Task –
Look below for the lines from the one with "pre_read _ _ := aret tt;" to the one with "cache_write w ea", and copy exactly those lines, both ends included.

Stored data –
Definition write64_interleaved (ea ra orig_value : Z) : acc W unit :=
  let woffset := Z.land ea DWMask in
  logger true 0 ea ra 8 orig_value ;*
  match woffset with
  | 0 =>
      logger true 0 (addr_add ea 4) (addr_add ra 4) 8 orig_value ;*
      cache_write W64 ea ra orig_value BytesPerDW ;*
      logger false 0 ea ra 8 orig_value ;*
      logger false 0 (addr_add ea 4) (addr_add ra 4) 8 orig_value ;*
      post_write ea ra
  | 1 | 2 | 3 =>
      logger true 0 (addr_add ea 4) (addr_add ra 4) 8 orig_value ;*
      write64_helper_interleaved1 woffset ea ra orig_value ;*
      let ea2 := mask_ea (addr_add (Z.lor ea DWMask) 1) in
      do* ra2 := translate ea2 1 in
      logger true 1 ea2 ra2 8 orig_value ;*
      write64_helper_interleaved2 woffset ea2 ra2 orig_value ;*
      logger false 0 (addr_add ea 4) (addr_add ra 4) 8 orig_value ;*
      logger false 1 ea2 ra2 8 orig_value ;*
      post_write ea ra
  | 4 =>
      write64_helper_interleaved1 woffset ea ra orig_value ;*
      let ea2 := mask_ea (addr_add (Z.lor ea DWMask) 1) in
      do* ra2 := translate ea2 1 in
      pre_write ea ra ;*
      logger true 1 ea2 ra2 8 orig_value ;*
      write64_helper_interleaved2 woffset ea2 ra2 orig_value ;*
      logger false 1 ea2 ra2 8 orig_value ;*
      post_write ea ra
  | 5 | 6 | 7 =>
      write64_helper_interleaved1 woffset ea ra orig_value ;*
      let ea2 := mask_ea (addr_add (Z.lor ea DWMask) 1) in
      do* ra2 := translate ea2 1 in
      pre_write ea ra ;*
      logger true 1 ea2 ra2 8 orig_value ;*
      logger true 1 (addr_add ea2 4) (addr_add ra2 4) 8 orig_value ;*
      write64_helper_interleaved2 woffset ea2 ra2 orig_value ;*
      logger false 1 ea2 ra2 8 orig_value ;*
      logger false 1 (addr_add ea2 4) (addr_add ra2 4) 8 orig_value ;*
      post_write ea ra
  | _ => aret tt
  end.

Definition write64 (ea ra orig_value : Z) : acc W unit :=
  if Interleaved then write64_interleaved ea ra orig_value else write64_noninterleaved ea ra orig_value.

Definition misaligned_write32 (ea ra orig_value : Z) : acc W unit :=
  let woffset := Z.land ea WordMask in
  (if Interleaved then
     logger true 0 ea ra 4 orig_value ;*
     cache_write W32 ea ra orig_value (BytesPerWord - woffset) ;*
     logger false 0 ea ra 4 orig_value
   else aret tt) ;*
  let ea2 := mask_ea (addr_add (Z.lor ea WordMask) 1) in
  do* ra2 := translate ea2 1 in
  (if negb Interleaved then
     pre_write ea ra ;*
     logger true 0 ea ra 4 orig_value ;*
     cache_write W32 ea ra orig_value (BytesPerWord - woffset) ;*
     logger false 0 ea ra 4 orig_value
   else aret tt) ;*
  misaligned_write ea2 ra2 ;*
  logger true 1 ea2 ra2 4 orig_value ;*
  let s2 := (BytesPerWord - woffset) * 8 in
  cache_write W32 ea2 ra2 (shl 32 orig_value s2) woffset ;*
  logger false 1 ea2 ra2 4 orig_value.

Definition aligned_write32 (ea ra orig_value : Z) : acc W unit :=
  pre_write ea ra ;*
  logger true 0 ea ra 4 orig_value ;*
  cache_write W32 ea ra orig_value BytesPerWord ;*
  logger false 0 ea ra 4 orig_value.

Definition misaligned_in_dw_write32 (ea ra orig_value : Z) : acc W unit :=
  aligned_write32 ea ra orig_value ;*
  let ea2 := addr_add (Z.lor ea WordMask) 1 in
  let ra2 := addr_add (Z.lor ra WordMask) 1 in
  logger false 1 ea2 ra2 4 orig_value.

Definition write32 (ea ra orig_value : Z) : acc W unit :=
  (if SplitSize =? 8 then
     match Z.land ea DWMask with
     | 0 => aligned_write32 ea ra orig_value
     | 1 | 2 | 3 => misaligned_in_dw_write32 ea ra orig_value
     | 4 => aligned_write32 ea ra orig_value
     | _ => misaligned_write32 ea ra orig_value
     end
   else
     if negb (Z.land ea WordMask =? 0) then misaligned_write32 ea ra orig_value
     else aligned_write32 ea ra orig_value) ;*
  post_write ea ra.

Definition misaligned_write16 (ea ra orig_value : Z) : acc W unit :=
  (if Interleaved then
     logger true 0 ea ra 2 orig_value ;*
     cache_write W16 ea ra orig_value 1 ;*
     logger false 0 ea ra 2 orig_value
   else aret tt) ;*
  let ea2 := mask_ea (addr_add (Z.lor ea HWMask) 1) in
  do* ra2 := translate ea2 1 in
  (if negb Interleaved then
     pre_write ea ra ;*
     logger true 0 ea ra 2 orig_value ;*
     cache_write W16 ea ra orig_value 1 ;*
     logger false 0 ea ra 2 orig_value
   else aret tt) ;*
  misaligned_write ea2 ra2 ;*
  logger true 1 ea2 ra2 2 orig_value ;*
  cache_write W16 ea2 ra2 (wrap 16 (Z.shiftl orig_value 8)) 1 ;*
  logger false 1 ea2 ra2 2 orig_value.

Definition aligned_write16 (ea ra orig_value : Z) : acc W unit :=
  pre_write ea ra ;*
  logger true 0 ea ra 2 orig_value ;*
  cache_write W16 ea ra orig_value 2 ;*
  logger false 0 ea ra 2 orig_value.

Definition misaligned_in_dw_write16 (ea ra orig_value : Z) : acc W unit :=
  aligned_write16 ea ra (wrap 16 orig_value) ;*
  let ea2 := addr_add (Z.lor ea WordMask) 1 in
  let ra2 := addr_add (Z.lor ra WordMask) 1 in
  logger false 1 ea2 ra2 2 orig_value.

Definition write16 (ea ra orig_value : Z) : acc W unit :=
  (if SplitSize =? 8 then
     if Z.land ea DWMask =? 7 then misaligned_write16 ea ra orig_value
     else if Z.land ea WordMask =? 3 then misaligned_in_dw_write16 ea ra orig_value
     else aligned_write16 ea ra orig_value
   else
     if Z.land ea WordMask =? 3 then misaligned_write16 ea ra orig_value
     else aligned_write16 ea ra orig_value) ;*
  post_write ea ra.

Definition write8 (ea ra orig_value : Z) : acc W unit :=
  pre_write ea ra ;*
  logger true 0 ea ra 1 orig_value ;*
  cache_write8 ea ra orig_value ;*
  logger false 0 ea ra 1 orig_value ;*
  post_write ea ra.

Definition write0 (ea ra orig_value : Z) : acc W unit :=
  pre_write ea ra ;*
  logger true 0 ea ra 0 0 ;*
  cache_write0 ea ra orig_value ;*
  logger false 0 ea ra 0 0 ;*
  post_write ea ra.

End MemoryAccess.

(** ** The classes of local memories *)

(** [MemoryTranslate<AddrUnit,Offset,MemorySize>] *)
Definition scale_ea (AddrUnit Offset ea : Z) : Z :=
  Z.land (wrap 64 (shl 64 ea AddrUnit + Offset)) (shr 64 0xffffffff AddrUnit).
Definition memory_translate (MemorySize : Z) (W : Type) : Translate W := {|
  mask_ea ea := ea mod MemorySize;
  translate a seq := aret a;
  pre_read _ _ := aret tt;
  post_read _ _ := aret tt;
  pre_write _ _ := aret tt;
  post_write _ _ := aret tt;
  misaligned_read _ _ := aret tt;
  misaligned_write _ _ := aret tt
|}.

(** A core of which only a memory and the events that its logger was told count. *)
Record event : Type := Event
  { ev_pre : bool; ev_seq : Z; ev_ea : Z; ev_ra : Z; ev_num_bytes : Z; ev_value : Z }.
Definition on_mem {M A} (f : M → outcome (A * M)) : acc (M * list event) A := λ s,
  match f (fst s) with
  | Ret (a, m) => ((m, snd s), Ret a)
  | Throw e => (s, Throw e)
  | AssertFail => (s, AssertFail)
  | Undefined => (s, Undefined)
  end.
Definition change_mem {M} (f : M → outcome M) : acc (M * list event) unit :=
  on_mem (λ m, let! m := f m in Ret (tt, m)).

(** [SimpleCache<MemType>] *)
Definition simple_cache {M} `{ByteMem M} : CacheAccess (M * list event) := {|
  cache_read w seq ea ra := on_mem (λ m, mem_read w m ra);
  cache_read8 ea ra := on_mem (λ m, mem_read8 m ra);
  cache_read0 ea ra := aret 0;
  cache_write w ea ra v nb := change_mem (λ m, mem_write w m ra v nb);
  cache_write8 ea ra v := change_mem (λ m, mem_write8 m ra v);
  cache_write0 ea ra v := aret tt;
  misaligned_read_offset w ea :=
    Z.land ea (match w with W64 => DWMask | W32 => WordMask | W16 => HWMask end)
|}.
Definition event_log {M} : Logger (M * list event) := {|
  logger pre seq ea ra num_bytes value := λ s,
    ((fst s, snd s ++ [Event pre seq ea ra num_bytes value]), Ret tt)
|}.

Expected answer –
  pre_read _ _ := aret tt;
  post_read _ _ := aret tt;
  pre_write _ _ := aret tt;
  post_write _ _ := aret tt;
  misaligned_read _ _ := aret tt;
  misaligned_write _ _ := aret tt
|}.

(** A core of which only a memory and the events that its logger was told count. *)
Record event : Type := Event
  { ev_pre : bool; ev_seq : Z; ev_ea : Z; ev_ra : Z; ev_num_bytes : Z; ev_value : Z }.
Definition on_mem {M A} (f : M → outcome (A * M)) : acc (M * list event) A := λ s,
  match f (fst s) with
  | Ret (a, m) => ((m, snd s), Ret a)
  | Throw e => (s, Throw e)
  | AssertFail => (s, AssertFail)
  | Undefined => (s, Undefined)
  end.
Definition change_mem {M} (f : M → outcome M) : acc (M * list event) unit :=
  on_mem (λ m, let! m := f m in Ret (tt, m)).

(** [SimpleCache<MemType>] *)
Definition simple_cache {M} `{ByteMem M} : CacheAccess (M * list event) := {|
  cache_read w seq ea ra := on_mem (λ m, mem_read w m ra);
  cache_read8 ea ra := on_mem (λ m, mem_read8 m ra);
  cache_read0 ea ra := aret 0;
  cache_write w ea ra v nb := change_mem (λ m, mem_write w m ra v nb);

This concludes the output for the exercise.